Preferiram a facilidade de umas campanhas de sensibilização e de uma cobrança
indireta baseada no consumo de água.
O problema da não existência de condições para alcançar
as metas estabelecidas para a reciclagem dos materiais recicláveis reside
exatamente aqui, nesta atitude desresponsabilizada das Câmaras e dos sucessivos
governos da nação. Nunca quiseram encarar de frente este problema, estudá-lo e
adotar as medidas que tornassem a reciclagem num ato responsável e ponderado de
cada cidadão.
A Tratolixo em 2003, enquanto autores do Plano Estratégico de
Resíduos de Cascais, Mafra, Oeiras e Sintra, estudou este assunto com
profundidade e apontou soluções que não foram aceites, com elevadas
responsabilidades nesta decisão dos atuais Presidentes de Câmara de Cascais e
Oeiras, respetivamente Carlos Carreiras e Isaltino Morais.
De uma forma simplista analisemos o estado da arte na
recolha de RSU em geral e dos materiais recicláveis em particular.

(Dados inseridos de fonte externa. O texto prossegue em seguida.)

(** * WasmBoy memory service: linear memory, save states and crash recovery

    A shallow embedding of [lib/memory/memory.js]: the address map, the
    cartridge header and cartridge RAM readers, the save-state codec, and the
    [WasmBoyMemoryService] methods that talk to the key-value store and to
    [localStorage]; followed by the properties of the specification that
    concern them. *)

From stdpp Require Import base option list gmap strings.
From Stdlib Require Import ZArith Lia.

Local Open Scope Z_scope.

(** ** JavaScript values used by the service *)

(** A [Uint8Array] is a list of numbers, each in [0, 255] once it went through
    a typed-array store. Reading an index out of range yields [undefined]
    (stdpp's [!!] yields [None]); writing an index out of range does nothing
    (as stdpp's [<[i:=v]>]); the stored number is converted with [ToUint8]. *)
Definition ToUint8 (v : option Z) : Z :=
  match v with
  | Some z => z mod 256
  | None => 0 (* undefined converts to NaN, stored as 0 *)
  end.

(** [new Uint8Array(length)] *)
Definition newUint8Array (len : nat) : list Z := replicate len 0.

(** [new Uint8Array(array)] *)
Definition Uint8Array_from (a : list Z) : list Z :=
  (λ z, ToUint8 (Some z)) <$> a.

(** [typedArray[i] = v] *)
Definition typedSet (a : list Z) (i : nat) (v : option Z) : list Z :=
  <[i := ToUint8 v]> a.

(** [Array.prototype.slice.call(x)] for [x] a typed array or [false]:
    [false] has no [length], so the result is the empty array. *)
Definition Array_slice (x : option (list Z)) : list Z := default [] x.

(** Truthiness of a number or [undefined] ([NaN] does not occur here). *)
Definition truthy (v : option Z) : bool :=
  match v with
  | Some z => negb (z =? 0)
  | None => false
  end.

(** Every element is a byte: what holds of the contents of a typed array. *)
Definition is_uint8array (a : list Z) : Prop := Forall (λ b, 0 ≤ b < 256) a.

(** [for (let i = start; i < start + n; i++) s = body i s] *)
Fixpoint for_loop {St : Type} (i n : nat) (body : nat → St → St) (s : St) : St :=
  match n with
  | O => s
  | S n' => for_loop (S i) n' body (body i s)
  end.
(** * School exam application: session, attempt and scoring core

    A shallow embedding of the TypeScript sources

      - [lib/auth.ts]            (tokens, credentials, access policy),
      - [lib/db.ts]              (the SQLite schema and the prepared statements),
      - [app/api/auth/route.ts]  (login, registration),
      - [app/api/exams/[id]/route.ts] (fetch, start and submit of an exam),

    followed by the properties of the specification that concern them.

    Conventions of the embedding.
      - JavaScript numbers that hold row ids, points and counters are [Z];
        the one genuinely fractional quantity, the percentage, is an IEEE 754
        binary64 value ([PrimFloat.float]), computed with the same two
        operations, in the same order, as the source.
      - Strings are [string]; dates are [Z] (milliseconds since the epoch),
        which is what the comparison of two [Date] objects compares.
      - A table is the list of its rows in insertion order together with the
        AUTOINCREMENT counter of its primary key.
      - The libraries [jsonwebtoken] and [bcryptjs], [JSON.parse],
        [Math.random] and [Number.prototype.toString] are not part of the
        sources; the functions that use them take them as section variables.
      - Of the driver [better-sqlite3] the embedding keeps what decides the
        outcome of a [run]: the constraints of the schema, and the TypeError
        it throws when a bind parameter is a JavaScript boolean. *)

From Stdlib Require Import ZArith List String Ascii Bool Lia Floats Uint63 Permutation.
From stdpp Require Import base gmap strings pretty.
Import ListNotations.

Open Scope string_scope.
Open Scope Z_scope.

(* ===================================================================== *)
(** ** The data model ([types/exam.ts] and the schema of [lib/db.ts])     *)
(* ===================================================================== *)

Module Schema.

(** [role: 'admin' | 'teacher' | 'student'], also the CHECK constraint of
    the [users] table. *)
Inductive Role := admin | teacher | student.
(** * Virtual fitting: landmark-driven placement and alpha compositing

    A shallow embedding of [backend/virtual_fitting.py] (class
    [VirtualFitter]) together with the landmark dictionaries and the avatar
    built by [backend/avatar_generator.py] and the prompt box of
    [backend/sam_processor.py].

    Conventions of the embedding.
    - Python floats are read as real numbers ([R]); rounding is not modelled,
      so an equality between floats is meant up to rounding, and a bound
      that the rounded computation can reach is stated as a closed one.
      [int(.)] is truncation toward zero, [//] is the floor of the quotient,
      [np.arctan] is [atan] and [np.degrees] multiplies by [180 / PI].
    - Landmark data are Python dictionaries whose entries may be absent or
      [None]; they are kept as a small tree of Python values, and every
      dictionary operation that can raise returns in [outcome].
    - A NumPy [uint8] array of shape (rows, cols, channels) is a list of rows
      of pixels, a pixel being the list of its channel bytes.  Arrays are
      objects: they live in a store and are passed by reference.  An array
      of two axes, which has no [shape[2]], is told apart where one can
      reach the program: at the accessory resolver and at [generate].
    - OpenCV and the file system are external: they are the fields of the
      class [Cv2]; MediaPipe and the colour enhancement of the generator are
      the fields of the class [Perception]. *)

From Stdlib Require Import Reals Lra Lia ZArith List String Bool.
From Stdlib Require Import Ratan Machin.
Import ListNotations.

Set Implicit Arguments.

(** ** Exceptions and fallible computations *)

Inductive exn : Type :=
| KeyError | TypeError | AttributeError | IndexError | ValueError | CvError.

Inductive outcome (A : Type) : Type :=
| Ok (a : A)
| Raise (e : exn).

Arguments Ok {A} a.
Arguments Raise {A} e.

Definition bind {A B : Type} (m : outcome A) (k : A -> outcome B) : outcome B :=
  match m with
  | Ok a => k a
  | Raise e => Raise e
  end.

Declare Scope py_scope.
Delimit Scope py_scope with py.
Notation "x <- m ;; k" := (bind m (fun x => k))
  (at level 61, m at next level, right associativity) : py_scope.

(** ** Python numbers *)

Section PyNumbers.
Local Open Scope R_scope.

(** [int(r)]: truncation toward zero. *)
Definition py_int (r : R) : Z :=
  if Rle_dec 0 r then Int_part r else (- Int_part (- r))%Z.

(** [a // b] on floats (and on ints, read as reals): floor of the quotient. *)
Definition py_floordiv (a b : R) : R := IZR (Int_part (a / b)).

Um cidadão que não separe os seus resíduos tem a sua vida
facilitada: não precisa de tanto espaço em casa para guardar as várias frações
de resíduos, e apenas num saco e numa deslocação ao contentor resolve o seu
problema.
Existem mais contentores de RSU indiferenciado do que
ecopontos pelo que a distância percorrida pelo cidadão que separa os
recicláveis é maior para entregar esses materiais do que se se limitasse a
entregar RSU indiferenciado.
A política de algumas Câmaras em investir em
contentorização enterrada não ajudou. Os contentores sendo de maior capacidade,
existem menos e, em média, ficam mais longe do cidadão.
Os exemplos de recolha porta-a-porta foram abandonados,
sempre com a preocupação dos custos da operação e não com a comodidade dos
cidadãos.
E por último a patética forma de cobrar este serviço de
recolha, tratamento e destino final dos RSU. Em função da água consumida?

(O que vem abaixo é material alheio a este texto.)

(** One turn of the loop over [balanceChanges] at the end of [transfer]. *)
Definition print_final_change (bc : pyval) : M W unit :=
  owner <- lift (Py.getitem bc "owner") ;;
  addr <- lift (Py.get owner "AddressOwner" (PStr "?")) ;;
  short <- lift (Py.abbreviate 8 addr) ;;
  amount <- lift (Py.getitem bc "amount") ;;
  amt <- lift (Py.int amount) ;;
  lift (Py.int_div_float_check amt) ;;
  print (MsgFinalBalanceChange short amt).

(** The [finally] block of [transfer]:
    [privkey = None; seed = None; del privkey, seed; print(...)]. *)
Definition del_local (get : frame -> binding) (unbind : frame -> frame) : M W unit :=
  fun s =>
    match get (locals s) with
    | Unbound => (Raise UnboundLocalError, s)
    | _ => set_locals unbind s
    end.

Definition clear_secrets : M W unit :=
  set_locals (fun f => {| v_privkey := BoundNone; v_seed := v_seed f |}) ;;
  set_locals (fun f => {| v_privkey := v_privkey f; v_seed := BoundNone |}) ;;
  del_local v_privkey (fun f => {| v_privkey := Unbound; v_seed := v_seed f |}) ;;
  del_local v_seed (fun f => {| v_privkey := v_privkey f; v_seed := Unbound |}) ;;
  print MsgKeyCleared.

(** The start of [transfer], before the [try]: the amount in smallest
    units, name resolution, the request notice and the keychain.  It
    yields [(amount_mist, recipient, privkey)], or returns [None] when
    the name does not resolve or the keychain gives no key. *)
Definition transfer_setup (wallet_alias recipient : string) (amount_sui : float)
  : M W (Z * pyval * string) :=
  amount_mist <- lift (amount_mist_of amount_sui) ;;
  let original_recipient := recipient in
  recipient <-
    (if PyStr.endswith (str_chars ".sui") (str_chars recipient)
     then
       print (MsgResolving recipient) ;;
       resolved <- resolve_suins recipient ;;
       if negb (Py.truthy resolved)
       then print (MsgResolveFailed recipient) ;; return_ PNone
       else print (MsgResolved resolved) ;; ret resolved
     else ret (PStr recipient)) ;;
  print (MsgRequest wallet_alias original_recipient recipient
                    amount_sui amount_mist) ;;
  r <- ask (keyring_get_password ops SERVICE_ID wallet_alias)
           (EvKeyring SERVICE_ID wallet_alias) ;;
  privkey <- lift r ;;
  set_locals (fun f =>
    {| v_privkey := match privkey with
                    | Some k => BoundStr k
                    | None => BoundNone
                    end;
       v_seed := v_seed f |}) ;;
  match privkey with
  | None => print MsgNoKey ;; return_ PNone
  | Some k =>
      if String.eqb k ""
      then print MsgNoKey ;; return_ PNone
      else ret (amount_mist, recipient, k)
  end.

(** The first part of the [try] of [transfer], up to the verdict of the
    dry run: key decoding, coin selection, transaction building, the
    simulation and its preview.  It yields [(seed, scheme, tx_bytes)]
    when the preview check passes. *)
Definition transfer_simulate (wallet_alias : string) (recipient : pyval)
           (amount_sui : float) (amount_mist : Z) (privkey : string)
  : M W (bytes * Z * pyval) :=
  info <- lift (get_address_from_key P privkey) ;;
  let '(seed, scheme, pk, sender) := info in
  set_locals (fun f => {| v_privkey := v_privkey f; v_seed := BoundBytes seed |}) ;;
  save_wallet_address wallet_alias sender ;;
  print (MsgSender sender) ;;
  (* coins *)
  coins <- get_coins sender ;;
  data <- lift (Py.getitem coins "data") ;;
  (if negb (Py.truthy data)
   then print MsgNoCoin ;; return_ PNone
   else ret tt) ;;
  data <- lift (Py.getitem coins "data") ;;
  coin <- lift (Py.getitem0 data) ;;
  coin_id <- lift (Py.getitem coin "coinObjectId") ;;
  balance <- lift (int_field coin "balance") ;;
  lift (Py.int_div_float_check balance) ;;
  print (MsgBalance balance) ;;
  (* build *)
  print MsgBuilding ;;
  tx_result <- build_transfer_tx sender recipient amount_mist coin_id 5000000 ;;
  tx_bytes <- lift (Py.getitem tx_result "txBytes") ;;
  (* dry run *)
  print MsgSimulating ;;
  dry_result <- dry_run tx_bytes ;;
  ok_ <- print_dry_run dry_result sender recipient amount_sui ;;
  (if negb (Py.truthy ok_)
   then print MsgSimCancelled ;; return_ PNone
   else ret tt) ;;
  ret (seed, scheme, tx_bytes).

(** The rest of the [try] of [transfer]: confirmation, signing and
    execution, the final report, [return result]. *)
Definition transfer_execute (auto_confirm : bool) (seed : bytes) (scheme : Z)
           (tx_bytes : pyval) : M W unit :=
  (* confirmation *)
  (if negb auto_confirm
   then
     r <- ask (console_input ops) EvInput ;;
     answer <- lift r ;;
     if negb (confirms answer)
     then print MsgUserCancelled ;; return_ PNone
     else ret tt
   else print MsgAutoConfirm) ;;
  (* sign and execute *)
  print MsgSigning ;;
  result <- sign_and_execute tx_bytes seed scheme ;;
  (* final report *)
  effects <- lift (Py.get result "effects" (PDict [])) ;;
  status <- lift (effects_status effects "status" (PStr "unknown")) ;;
  digest <- lift (Py.get result "digest" (PStr "unknown")) ;;
  gas <- lift (Py.get effects "gasUsed" (PDict [])) ;;
  computation <- lift (int_field gas "computationCost") ;;
  storage <- lift (int_field gas "storageCost") ;;
  rebate <- lift (int_field gas "storageRebate") ;;
  let gas_total := computation + storage - rebate in
  lift (Py.int_div_float_check gas_total) ;;
  print (MsgFinal status digest gas_total) ;;
  changes <- lift (Py.get result "balanceChanges" (PList [])) ;;
  items <- lift (Py.iter changes) ;;
  for_each items print_final_change ;;
  return_ result.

Eu, interessado neste assunto, que tive a oportunidade de
participar na elaboração do Plano Estratégico de Resíduos de Cascais, Mafra,
Oeiras e Sintra, especialmente na componente das recolhas e das soluções de
cobrança deste serviço, pergunto-me, cada vez que vou ao ecoponto depositar
resíduos de vidro, de plástico ou de papel, porque “carga de água” a minha
costela de cidadão responsável se mantém, quando não vejo tratamento
diferenciado por parte da Câmara onde resido de tentar premiar os cidadãos
conscientes nestas matérias ambientais.
Estes dois aspetos, a comodidade e a justiça tarifária se
não forem resolvidos não há metas que resistam.

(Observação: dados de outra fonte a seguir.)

(** The attributes the fit loop reads, at the types the constructor
    stores them. *)
Definition configured (s : state) (n patience : Z) (tolerance : float) : Prop :=
  attrs s !! "max_iters" = Some (PyInt n) /\
  attrs s !! "early_stopping_rounds" = Some (PyInt patience) /\
  attrs s !! "tolerance" = Some (PyFloat tolerance).

(** The estimator with [ensembles_] set to a given list beforehand. *)
Definition with_members (l : list Ensemble) (s : state) : state :=
  mkState (<["ensembles_" := PyList l]> (attrs s)) (world s) (clf_log s) (fit_log s).


End Vocabulary.

(** ** Concrete estimators on the scripted collaborators *)

(** Patience 2, budget 10, tolerance 0; every score is 0.5.  [groups] is
    the number of feature groups per iteration. *)
Definition flat_scores (groups : nat) : @state scripted :=
  snd (built 10 2 0%float (mkScript (replicate 8 0.5%float) groups 0)).

(** An estimator that holds two members and has
    [n_ensemble_configurations] set from outside. *)
Definition holding_members : @state scripted :=
  mkState
    (<["n_ensemble_configurations" := PyInt 4]>
       (<["ensembles_" := PyList [mkEnsemble (0%nat : @Indices scripted) (1%nat : @FeatSamplers scripted);
                                  mkEnsemble (1%nat : @Indices scripted) (1%nat : @FeatSamplers scripted)]]>
          (attrs (flat_scores 1))))
    (world (flat_scores 1)) [] [].

Module AccumulatorExamples.
Import Accumulator.

Definition half_half : ndarray :=
  mkArray (2, 2)%nat [[1 # 2; 1 # 2]; [1 # 4; 3 # 4]]%Q.
Definition sure : ndarray :=
  mkArray (2, 2)%nat [[1; 0]; [0; 1]]%Q.
Definition three_classes : ndarray :=
  mkArray (2, 3)%nat [[1; 0; 0]; [0; 1; 0]]%Q.

End AccumulatorExamples.

(** ** Vocabulary of the further properties *)

Section RunVocabulary.
Context `{C : Collaborators}.

(** The classifier calls of [k] scored feature groups: a [fit] and then a
    [predict] for each. *)
Definition clf_pairs (k : nat) : list clf_call :=
  concat (replicate k [CallFit; CallPredict]).

(** The calls a run has added to the classifier log: whole pairs, and a
    lone [fit] when the run raised between the two calls of a pair. *)
Definition called (k : nat) (extra : list clf_call) (s s' : state) : Prop :=
  clf_log s' = clf_log s ++ clf_pairs k ++ extra /\
  (extra = [] \/ extra = [CallFit]).

(** The number of scores over some completed iterations. *)
Definition total_scores (T : list iteration) : nat :=
  length (concat (map it_scores T)).

(** The names the constructor stores. *)
Definition init_names : gset string :=
  {[ "n_samples"; "n_features"; "data_sampler"; "feature_sampler"; "max_iters";
     "random_state"; "early_stopping_rounds"; "tolerance"; "model" ]}.

End RunVocabulary.

(** An estimator with a budget that is not positive. *)
Definition no_budget : @state scripted :=
  snd (built (-3) 2 0%float (mkScript [0.5%float] 1 0)).

(** An estimator built with a seed. *)
Definition seeded : @state scripted :=
  snd (@__init__ scripted 10 "bootstrap" MAX_INP_SIZE MAX_FEAT_SIZE (Some 42) 2 0%float 4
         (@fresh scripted (mkScript (replicate 8 0.5%float) 1 0))).

(** An estimator with tolerance 0.125 whose three feature groups score
    0.5, then 0.875, then 0.25. *)
Definition rising_scores : @state scripted :=
  snd (built 10 2 0.125%float (mkScript [0.5%float; 0.875%float; 0.25%float] 3 0)).

(** The scripted collaborators with a validation that rejects every
    input, as [check_X_y] does when the numbers of rows and of labels
    differ. *)
Definition rejecting : Collaborators := {|
  Matrix := unit;
  Target := unit;
  Indices := nat;
  FeatSamplers := nat;
  Proba := unit;
  Sampler := unit;
  FSampler := unit;
  Clf := unit;
  World := script;
  DEVICE := "cpu";
  check_X_y := fun _ _ => inl "Found input variables with inconsistent numbers of samples";
  train_test_split := @train_test_split scripted;
  accuracy_score := @accuracy_score scripted;
  get_data_sampler := @get_data_sampler scripted;
  sampler_sample := @sampler_sample scripted;
  new_FeatureSampler := @new_FeatureSampler scripted;
  fs_sample := @fs_sample scripted;
  fs_reduce := @fs_reduce scripted;
  fs_get_samplers := @fs_get_samplers scripted;
  new_TabPFNClassifier := @new_TabPFNClassifier scripted;
  clf_fit := @clf_fit scripted;
  clf_predict := @clf_predict scripted;
  clf_predict_proba := @clf_predict_proba scripted;
  ensemble_data := @ensemble_data scripted;
  aggregate := @aggregate scripted
|}.

(** An estimator on them that holds one member from before. *)
Definition holding_one : @state rejecting :=
  @with_members rejecting
    [@mkEnsemble rejecting 5%nat 9%nat]
    (snd (@__init__ rejecting 10 "bootstrap" MAX_INP_SIZE MAX_FEAT_SIZE None 2 0%float 4
            (@fresh rejecting (mkScript [0.5%float] 1 0)))).

(** * Properties *)

(** ** The monad *)

Section MonadFacts.
Context `{C : Collaborators}.

Lemma bind_inv {A B} (c : M A) (k : A -> M B) s r s' :
  bind c k s = (r, s') ->
  (exists a s1, c s = (Ok a, s1) /\ k a s1 = (r, s')) \/
  (exists e, c s = (Raise e, s') /\ r = Raise e).
Proof.
  unfold bind. destruct (c s) as [[a | e] s1]; intros H.
  - left. eauto.
  - right. inversion H; subst. eauto.
Qed.

Lemma bind_Ok {A B} (c : M A) (k : A -> M B) s a s1 :
  c s = (Ok a, s1) -> bind c k s = k a s1.
Proof. unfold bind. intros ->. reflexivity. Qed.

Lemma bind_Raise {A B} (c : M A) (k : A -> M B) s e s1 :
  c s = (Raise e, s1) -> bind c k s = (Raise e, s1).
Proof. unfold bind. intros ->. reflexivity. Qed.

Lemma getattr_inv name s r s' :
  getattr name s = (r, s') ->
  s' = s /\
  ((exists v, attrs s !! name = Some v /\ r = Ok v) \/
   (attrs s !! name = None /\ exists msg, r = Raise (AttributeError msg))).
Proof.
  unfold getattr. destruct (attrs s !! name) as [v |]; intros H; inversion H; subst.
  - split; [reflexivity | left; eauto].
  - split; [reflexivity | right; eauto].
Qed.

Lemma getattr_Some name s v :
  attrs s !! name = Some v -> getattr name s = (Ok v, s).
Proof. unfold getattr. intros ->. reflexivity. Qed.

Lemma ext_inv {A} (f : World -> (string + A) * World) s r s' :
  ext f s = (r, s') ->
  attrs s' = attrs s /\ fit_log s' = fit_log s /\ clf_log s' = clf_log s /\
  world s' = snd (f (world s)) /\
  r = match fst (f (world s)) with inr a => Ok a | inl e => Raise (External e) end.
Proof.
  unfold ext. destruct (f (world s)) as [[e | a] w]; intros H; inversion H; subst; simpl; auto.
Qed.

Lemma framing_same_self : framing same_self.
Proof.
  unfold framing, same_self. repeat split; simpl; try tauto.
  - destruct H as [H _], H0 as [H0 _]. congruence.
  - destruct H as [_ H], H0 as [_ H0]. congruence.
Qed.

Lemma framing_untouched : framing untouched.
Proof.
  unfold framing, untouched. repeat split; simpl; try tauto.
  - destruct H as (H & _ & _), H0 as (H0 & _ & _). congruence.
  - destruct H as (_ & H & _), H0 as (_ & H0 & _). congruence.
  - destruct H as (_ & _ & H), H0 as (_ & _ & H0). congruence.
Qed.

Section Framed.
Variable R : state -> state -> Prop.
Hypothesis HR : framing R.

Lemma preserves_ret {A} (a : A) : preserves R (ret a).
Proof. intros s r s' H. inversion H; subst. apply HR. Qed.

Lemma preserves_raise {A} e : preserves R (@raise _ A e).
Proof. intros s r s' H. inversion H; subst. apply HR. Qed.

Lemma preserves_lift {A} (x : result A) : preserves R (lift x).
Proof. intros s r s' H. inversion H; subst. apply HR. Qed.

Lemma preserves_getattr name : preserves R (getattr name).
Proof. intros s r s' H. apply getattr_inv in H as [-> _]. apply HR. Qed.

Lemma preserves_ext {A} (f : World -> (string + A) * World) : preserves R (ext f).
Proof.
  intros s r s'. unfold ext. destruct (f (world s)) as [[e | a] w];
    intros H; inversion H; subst; apply HR.
Qed.

Lemma preserves_bind {A B} (c : M A) (k : A -> M B) :
  preserves R c -> (forall a, preserves R (k a)) -> preserves R (bind c k).
Proof.
  intros Hc Hk s r s' H. apply bind_inv in H as [(a & s1 & H1 & H2) | (e & H1 & _)].
  - destruct HR as (_ & Htrans & _). eapply Htrans; [eapply Hc | eapply Hk]; eauto.
  - eapply Hc; eauto.
Qed.

Lemma preserves_check_is_fitted name : preserves R (check_is_fitted name).
Proof.
  intros s r s'. unfold check_is_fitted. destruct (attrs s !! name);
    intros H; inversion H; subst; apply HR.
Qed.

End Framed.

Lemma preserves_log_clf c : preserves same_self (log_clf c).
Proof. intros s r s' H. inversion H; subst. split; reflexivity. Qed.

Lemma same_self_refl s : same_self s s.
Proof. split; reflexivity. Qed.

Lemma same_self_trans s1 s2 s3 : same_self s1 s2 -> same_self s2 s3 -> same_self s1 s3.
Proof. intros [? ?] [? ?]. split; congruence. Qed.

O cidadão cumpridor tem que ter a sua tarefa simplificada
e tem que ter benefícios nos custos cobrados pelas Câmaras nas tarifas de
Resíduos.
O abandono das políticas de proximidade, como as recolhas
porta a porta, criaram um entrave ao crescimento dos materiais recolhidos seletivamente.
Se a isto juntarmos o fato de que o pagamento a efetuar pelo cidadão não tem
nada a ver com a tipologia dos resíduos que entrega para recolha e envio a
destino final, sejam separados para reciclagem sejam indiferenciados, então
fica explicado.
O problema das metas e dos níveis de reciclagem não é só um problema de cidadania! É também, e em maior percentagem, um
problema de justiça!
Justiça para os que separam, que devem ter os ecopontos
ou a recolha porta a porta de uma forma mais acessível e fácil do que aqueles
que se limitam a entregar resíduos indiferenciados. O que deve estar mais longe
da habitação do cidadão é o contentor do resíduo indiferenciado e não o contrário!
Justiça porque o cidadão cumpridor que separa as frações recicláveis
deve pagar menos do que o cidadão que não tem preocupações ambientais!
Não vai haver crescimento dos materiais reciclados sem
que estes dois aspetos sejam revistos pelas Câmaras e pelo Governo!